However, our study presented a smaller decrease in waist and abdominal circumference compared to that reported by other authors such as Dicks et al., who evaluated the effect of 2.5 g/day of flavanol-rich cocoa powder capsules for 12 weeks in subjects living with T2DM and hypertension, reporting a decrease in BMI of 0.4 kg/m² (p > 0.05) and of 1.3 cm in waist circumference (p = 0.047) in the group receiving the cocoa powder [33]. A study by Munguía et al., reported that supplementation with a flavanol-enriched cocoa drink in overweight subjects for a period of 4 weeks improved anthropometric parameters such as weight (decrease of 2.4 kg; p < 0.05) and abdominal circumference (decrease of 3.5 cm; p < 0.05) [23]. Similarly, a study by León-Flores et al., found that the consumption of cookies enriched with 25 mg of epicatechin equivalents for 8 weeks decreased body weight by 3.2 kg (p < 0.0001), BMI by 1.3 kg/m² (p < 0.0001), and waist circumference by 3.9 cm (p < 0.0001) in overweight subjects [34].

Discrepancies between the results of the present study and those reported in previous investigations may be attributed, among other factors, to (a) differences in polyphenol content across interventions—for example, cocoa powder capsules contained 207.5 mg of flavanols [33], the enriched cocoa drink provided 80 mg of flavonoids per serving, and cocoa-enriched cookies in [23], as well as the intervention in [34], used 25 mg of epicatechin equivalents, whereas the present study administered 50 mg of total polyphenols per day; (b) variations in sample characteristics, such as sex distribution and the presence of T2DM; and (c) differences in cocoa presentation, including capsules, cookies, and drinks.

The WtH ratio has been considered to be a sensitive indicator of cardiometabolic risk and it has been observed that the higher the index, the greater the risk of developing DM, hypertension, cardiovascular disease, and dyslipidemias. In this sense, a cut-off point of 0.5 has been proposed for different ethnic groups [35]. In the present study, the subjects maintained a WtH ratio of 0.6, which is above the proposed cut-off point (Table 2).

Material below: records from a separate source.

(** X11.  Each writing handler touches its own table only, and only
    when it succeeds: [post_report] and [put_report] never change the
    users, the municipalities or the upvotes, [post_upvote] never
    changes the reports, the users or the municipalities, and a request
    that is not answered with the success status of its handler leaves
    the whole store as it was. *)
Theorem writes_are_confined geocode check db user id body :
  (forall db' r,
     post_report geocode check db user body = (db', r) ->
     Db.users db' = Db.users db
     /\ Db.municipalities db' = Db.municipalities db
     /\ Db.report_upvotes db' = Db.report_upvotes db
     /\ (status r <> 201 -> db' = db))
  /\
  (forall db' r,
     post_upvote db user id = (db', r) ->
     Db.reports db' = Db.reports db
     /\ Db.users db' = Db.users db
     /\ Db.municipalities db' = Db.municipalities db
     /\ (status r <> 200 -> db' = db))
  /\
  (forall db' r,
     put_report check db user id body = (db', r) ->
     Db.users db' = Db.users db
     /\ Db.municipalities db' = Db.municipalities db
     /\ Db.report_upvotes db' = Db.report_upvotes db
     /\ (status r <> 200 -> db' = db)).
Proof.
  split; [|split]; intros db' r.
  - unfold post_report.
    destruct (if negb _ then _ else _) as [m|]; [|by intros [= <- <-]].
    destruct (negb (JS.truthy m)); [by intros [= <- <-]|].
    unfold insert_report.
    destruct (assign _ _) as [row|]; [|by intros [= <- <-]].
    cbn [mbind option_bind].
    destruct (check db row); [|by intros [= <- <-]].
    intros [= <- <-]. cbn [status]. done.
  - unfold post_upvote.
    destruct (single (eq_filter Report.id _ _)); [|by intros [= <- <-]].
    destruct (JS.strict_eq _ _); [by intros [= <- <-]|].
    destruct (single (eq_filter Upvote.user_id _ _)).
    + intros [= <- <-]. cbn [status]. done.
    + unfold insert_upvote. destruct (bool_decide _); [by intros [= <- <-]|].
      intros [= <- <-]. cbn [status]. done.
  - assert (Hlast : apply_updates check db id body = (db', r) ->
                    Db.users db' = Db.users db
                    /\ Db.municipalities db' = Db.municipalities db
                    /\ Db.report_upvotes db' = Db.report_upvotes db
                    /\ (status r <> 200 -> db' = db)).
    { unfold apply_updates.
      destruct (update_report _ _ _ _) as [[db1 r1]|] eqn:Hup;
        [|by intros [= <- <-]].
      intros [= <- <-]. cbn [status].
      apply update_report_frame in Hup as (? & ? & ?). done. }
    unfold put_report.
    destruct (single _); [|by intros [= <- <-]].
    destruct (JS.strict_ne _ _); [by intros [= <- <-]|].
    destruct (JS.truthy _); [|done].
    destruct (find_official _ _ _); [done|by intros [= <- <-]].
Qed.

Lemma writes_are_confined_witness :
  (post_upvote Sample.db1 Sample.citizenA "x").1 = Sample.db1.
Proof.
  destruct (writes_are_confined Sample.geocode Sample.accept Sample.db1
              Sample.citizenA "x" ∅) as (_ & H & _).
  destruct (post_upvote Sample.db1 Sample.citizenA "x") as [db' r] eqn:Hrun.
  destruct (H db' r eq_refl) as (_ & _ & _ & Hsame).
  apply Hsame.
  assert (Hr : r = (post_upvote Sample.db1 Sample.citizenA "x").2)
    by (by rewrite Hrun).
  rewrite Hr. vm_compute. discriminate.
Defined.

(** X12.  A toggle concerns one pair only: whatever its outcome, the
    number of upvote rows of every other (report, user) pair is what it
    was. *)
Theorem post_upvote_other_pairs db user reportId report_id user_id :
  (report_id, user_id) <> (JS.Str reportId, User.id user) ->
  upvote_count (post_upvote db user reportId).1 report_id user_id
  = upvote_count db report_id user_id.
Proof.
  intros Hother. unfold post_upvote, upvote_count.
  destruct (single (eq_filter Report.id _ _)); [|done].
  destruct (JS.strict_eq _ _); [done|].
  destruct (single (eq_filter Upvote.user_id _ _)).
  - cbn [fst delete_upvotes with_upvotes Db.report_upvotes].
    rewrite list_filter_filter. f_equal. apply list_filter_iff.
    intros v. unfold same_upvote. split; [tauto|].
    intros [-> ->]. split; [done|].
    intros [H1%pg_eq_true H2%pg_eq_true]. apply Hother. congruence.
  - unfold insert_upvote. destruct (bool_decide _); [done|].
    cbn [fst tick with_upvotes Db.report_upvotes].
    rewrite filter_app, filter_cons_False, filter_nil, app_nil_r; [done|].
    unfold same_upvote. cbn. intros [H1 H2]. apply Hother. congruence.
Qed.

Lemma post_upvote_other_pairs_witness :
  upvote_count (post_upvote Sample.db1 Sample.citizenN "x").1
               (JS.Str "x") (JS.Str "d")
  = upvote_count Sample.db1 (JS.Str "x") (JS.Str "d").
Proof.
  apply post_upvote_other_pairs. discriminate.
Defined.

(** ** Updating across municipalities *)

(** X13.  An official cannot touch a report of another municipality:
    whatever the body says, also about the assignee, the update of such
    a report is answered 403 "Access denied" and writes nothing; and an
    id that no report has is answered 404 before anything else. *)
Theorem put_report_tenant_boundary check db currentUser id updates :
  unique_report_ids db ->
  ((forall r, r ∈ Db.reports db -> Report.id r <> JS.Str id) ->
   put_report check db currentUser id updates
   = (db, respond 404 (formatError "Report not found")))
  /\
  (forall r, r ∈ Db.reports db -> Report.id r = JS.Str id ->
     Report.municipality_id r <> User.municipality_id currentUser ->
     put_report check db currentUser id updates
     = (db, respond 403 (formatError "Access denied"))).
Proof.
  intros Hids. split.
  - intros Hno. unfold put_report. by rewrite eq_filter_nil.
  - intros r Hr Hid Hm. unfold put_report.
    rewrite (eq_filter_key Report.id _ _ r) by done. cbn [single].
    apply strict_ne_true in Hm. by rewrite Hm.
Qed.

Regarding biochemical parameters, the placebo group showed a statistically significant decrease in glycemia and HbA1c levels after the 12-week intervention; however, when comparing both groups, the means did not reach statistical significance (p > 0.05). The decrease in glycemia in the cocoa group was also relevant since it had a reduction of 17 mg/dL, which, despite not presenting statistical significance, clinically improved the glycemic control of the patients. Furthermore, it is important since hyperglycemia contributes to oxidative stress and the secretion of proinflammatory cytokines that perpetuate nerve damage [7,10]. High glucose levels also produce AGEs, which modify intracellular signaling pathways for the release of proinflammatory cytokines and ROS [7] and can decrease the axonal transport of neurons, leading to their degeneration [11]. Additionally, it is relevant that although all subjects were subjected to pharmacological management for T2D and some of them also for dyslipidemia, they were not under clinical control [1]. The above underlines the importance of maintaining constant evaluations of the different clinical parameters to control and, if possible, to reduce the indicators of future complications.

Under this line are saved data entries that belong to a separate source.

(** * ARR rollforward engine: a shallow embedding of [saas_data_engineering.py]

    The pipeline of the repository ([step2_data_cleaning] ..
    [step6_data_validation]), the checks of
    [data_validation_checker.py], the consumers in [app.py]
    ([get_kpis], [get_waterfall], [get_trend], [get_segments]) and the
    two summaries of [executive_arr_dashboard.py] are transcribed as
    Rocq functions over lists of records, one record per data-frame
    row.  Printing and file input/output are left out.

    Conventions of the embedding.
    - Monetary amounts are exact rationals ([Q]): sums, products and
      comparisons are those of the code without binary rounding,
      overflow or signed zeros.  A missing numeric cell (pandas [NaN]
      after [to_numeric(errors='coerce')]) is [None].  The places where
      the code can produce an infinity or a fresh [NaN] are its
      divisions, whose results are carried in [fval]; the growth rate,
      which also depends on how a quotient and a product are rounded,
      is computed with IEEE 754 binary64 operations.
    - Dates are calendar days (year, month, day), as in the date-only
      cells of the CSV files; a missing date ([NaT]) is [None].
      [datetime + timedelta(days=n)] is the n-fold successor on calendar
      days; the pipeline fails where Python's [datetime] leaves its
      range of years.
    - The ['%Y-%m'] month key is the pair (year, month); on such keys
      the order of the zero-padded strings is the lexicographic order of
      the pair.
    - A call that raises in Python returns [None]. *)

From Stdlib Require Import String ZArith QArith Qabs Qround List Bool Lia Lqa.
From Stdlib Require Import SpecFloat.
From Stdlib Require Import Sorting.Sorted.
Import ListNotations.

Local Open Scope Z_scope.

(* ------------------------------------------------------------------ *)
(** ** Calendar dates *)

Module Calendar.

Record date : Type := mkdate { year : Z; month : Z; day : Z }.

Definition is_leap (y : Z) : bool :=
  ((y mod 4 =? 0) && negb (y mod 100 =? 0)) || (y mod 400 =? 0).

Definition days_in_month (y m : Z) : Z :=
  if m =? 2 then (if is_leap y then 29 else 28)
  else if (m =? 4) || (m =? 6) || (m =? 9) || (m =? 11) then 30
  else 31.

(** A (year, month, day) triple that names a day of the calendar. *)
Definition valid_date (d : date) : Prop :=
  1 <= month d <= 12 /\ 1 <= day d <= days_in_month (year d) (month d).

Definition next_day (d : date) : date :=
  if day d <? days_in_month (year d) (month d)
  then mkdate (year d) (month d) (day d + 1)
  else if month d <? 12
       then mkdate (year d) (month d + 1) 1
       else mkdate (year d + 1) 1 1.

Definition prev_day (d : date) : date :=
  if 1 <? day d
  then mkdate (year d) (month d) (day d - 1)
  else if 1 <? month d
       then mkdate (year d) (month d - 1) (days_in_month (year d) (month d - 1))
       else mkdate (year d - 1) 12 31.

(** [d + timedelta(days=n)] and [d - timedelta(days=n)], [n >= 0]. *)
Fixpoint add_days (d : date) (n : nat) : date :=
  match n with
  | O => d
  | S k => add_days (next_day d) k
  end.

Fixpoint sub_days (d : date) (n : nat) : date :=
  match n with
  | O => d
  | S k => sub_days (prev_day d) k
  end.

(** [d.replace(day=k)] *)
Definition replace_day (d : date) (k : Z) : date :=
  mkdate (year d) (month d) k.

(** Chronological comparisons ([<=] and [>] on timestamps at midnight). *)
Definition date_ltb (a b : date) : bool :=
  (year a <? year b)
  || ((year a =? year b)
      && ((month a <? month b)
          || ((month a =? month b) && (day a <? day b)))).

Definition date_leb (a b : date) : bool := negb (date_ltb b a).

Definition date_lt (a b : date) : Prop :=
  year a < year b
  \/ (year a = year b
      /\ (month a < month b \/ (month a = month b /\ day a < day b))).

Definition date_le (a b : date) : Prop :=
  year a < year b
  \/ (year a = year b
      /\ (month a < month b \/ (month a = month b /\ day a <= day b))).

End Calendar.
Export Calendar.

(* ------------------------------------------------------------------ *)
(** ** Month keys *)

Record month_key : Type := mkym { ym_year : Z; ym_month : Z }.

(** [dt.strftime('%Y-%m')] *)
Definition strftime_ym (d : date) : month_key := mkym (year d) (month d).

(** [datetime.strptime(month, '%Y-%m')]: the first day of the month. *)
Definition strptime_ym (k : month_key) : date :=
  mkdate (ym_year k) (ym_month k) 1.

Definition ym_ltb (a b : month_key) : bool :=
  (ym_year a <? ym_year b)
  || ((ym_year a =? ym_year b) && (ym_month a <? ym_month b)).

Definition ym_eqb (a b : month_key) : bool :=
  (ym_year a =? ym_year b) && (ym_month a =? ym_month b).

Definition ym_leb (a b : month_key) : bool := negb (ym_ltb b a).

Definition ym_lt (a b : month_key) : Prop :=
  ym_year a < ym_year b \/ (ym_year a = ym_year b /\ ym_month a < ym_month b).

(** Lines 177-179 of [step4_arr_calculations]:
<<
    month_date = datetime.strptime(month, '%Y-%m')
    month_end = month_date.replace(day=28) + timedelta(days=4)
    month_end = month_end - timedelta(days=month_end.day)
>> *)
Definition month_end (k : month_key) : date :=
  let month_date := strptime_ym k in
  let overshoot := add_days (replace_day month_date 28) 4 in
  sub_days overshoot (Z.to_nat (day overshoot)).

(** The last calendar day of a month, stated directly. *)
Definition last_day_of_month (k : month_key) : date :=
  mkdate (ym_year k) (ym_month k) (days_in_month (ym_year k) (ym_month k)).

(** Python's [datetime] covers the years 1 to 9999. *)
Definition in_datetime_range (dt : date) : bool :=
  (1 <=? year dt) && (year dt <=? 9999).

(** What [strptime] accepts for ['%Y-%m']: a year in the range of
    [datetime] and a month from 1 to 12.  The text of a key is not
    modelled; a year below 1000 is taken to be written with four
    digits. *)
Definition strptime_accepts (k : month_key) : bool :=
  in_datetime_range (strptime_ym k)
  && (1 <=? ym_month k) && (ym_month k <=? 12).

(** Lines 177-179 with their failures.  [month_end] above is the date
    arithmetic alone; here [strptime] rejects a key it cannot read
    ([ValueError]) and adding the four days raises [OverflowError] when
    the sum leaves the range of [datetime], which it does for December
    9999.  [None] stands for either exception. *)
Definition month_end_checked (k : month_key) : option date :=
  if strptime_accepts k
  then
    let month_date := strptime_ym k in
    let overshoot := add_days (replace_day month_date 28) 4 in
    if in_datetime_range overshoot
    then Some (sub_days overshoot (Z.to_nat (day overshoot)))
    else None
  else None.

Definition month_end_raises (k : month_key) : bool :=
  match month_end_checked k with
  | Some _ => false
  | None => true
  end.

(* ------------------------------------------------------------------ *)
(** ** Numbers *)

Local Open Scope Q_scope.

Definition Qltb (x y : Q) : bool := negb (Qle_bool y x).

(** [sum()] of a numeric column. *)
Definition Qsum (l : list Q) : Q := fold_right Qplus 0 l.

(** [sum()] of a column with missing cells: pandas skips [NaN].  The sum
    is the exact one: the rounding of a float64 column and the
    wrap-around of an int64 column are outside the model. *)
Fixpoint nansum (l : list (option Q)) : Q :=
  match l with
  | [] => 0
  | Some x :: r => x + nansum r
  | None :: r => nansum r
  end.

(** A float cell that may be infinite or not-a-number. *)
Inductive fval : Type :=
| FNum (q : Q)
| FPosInf
| FNegInf
| FNaN.

Definition notna (x : fval) : bool :=
  match x with FNaN => false | _ => true end.

Definition fneg (x : fval) : fval :=
  match x with
  | FNum q => FNum (- q)
  | FPosInf => FNegInf
  | FNegInf => FPosInf
  | FNaN => FNaN
  end.

Definition fadd (x y : fval) : fval :=
  match x, y with
  | FNaN, _ | _, FNaN => FNaN
  | FNum a, FNum b => FNum (a + b)
  | FPosInf, FNegInf | FNegInf, FPosInf => FNaN
  | FPosInf, _ | _, FPosInf => FPosInf
  | FNegInf, _ | _, FNegInf => FNegInf
  end.

Definition fsub (x y : fval) : fval := fadd x (fneg y).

When compared with other studies, it is generally agreed that interventions with cocoa or products derived from it decrease blood glucose concentrations. For example, a study by Munguía et al., reported that blood glucose decreased by 13.4 mg/dL (p < 0.01) [23], while a study conducted by Rostami et al., reported a decrease in HbA1c levels of 0.14% (p = 0.025) in subjects living with T2D and hypertension who consumed 25 g of dark chocolate with 450 mg of polyphenols for 8 weeks. However, the decrease in blood glucose reported was 7.84 mg/dL (p = 0.027), which is less than what was found in the present study, as mentioned above [36]. In our study, we found a decrease in HbA1c levels of 0.1% (1.04 mmol/mol) in the cocoa group and 0.28% (2.94 mmol/mol) in the placebo group; however, in both cases, the average remained above the objective established by the ADA, which is 7% [37].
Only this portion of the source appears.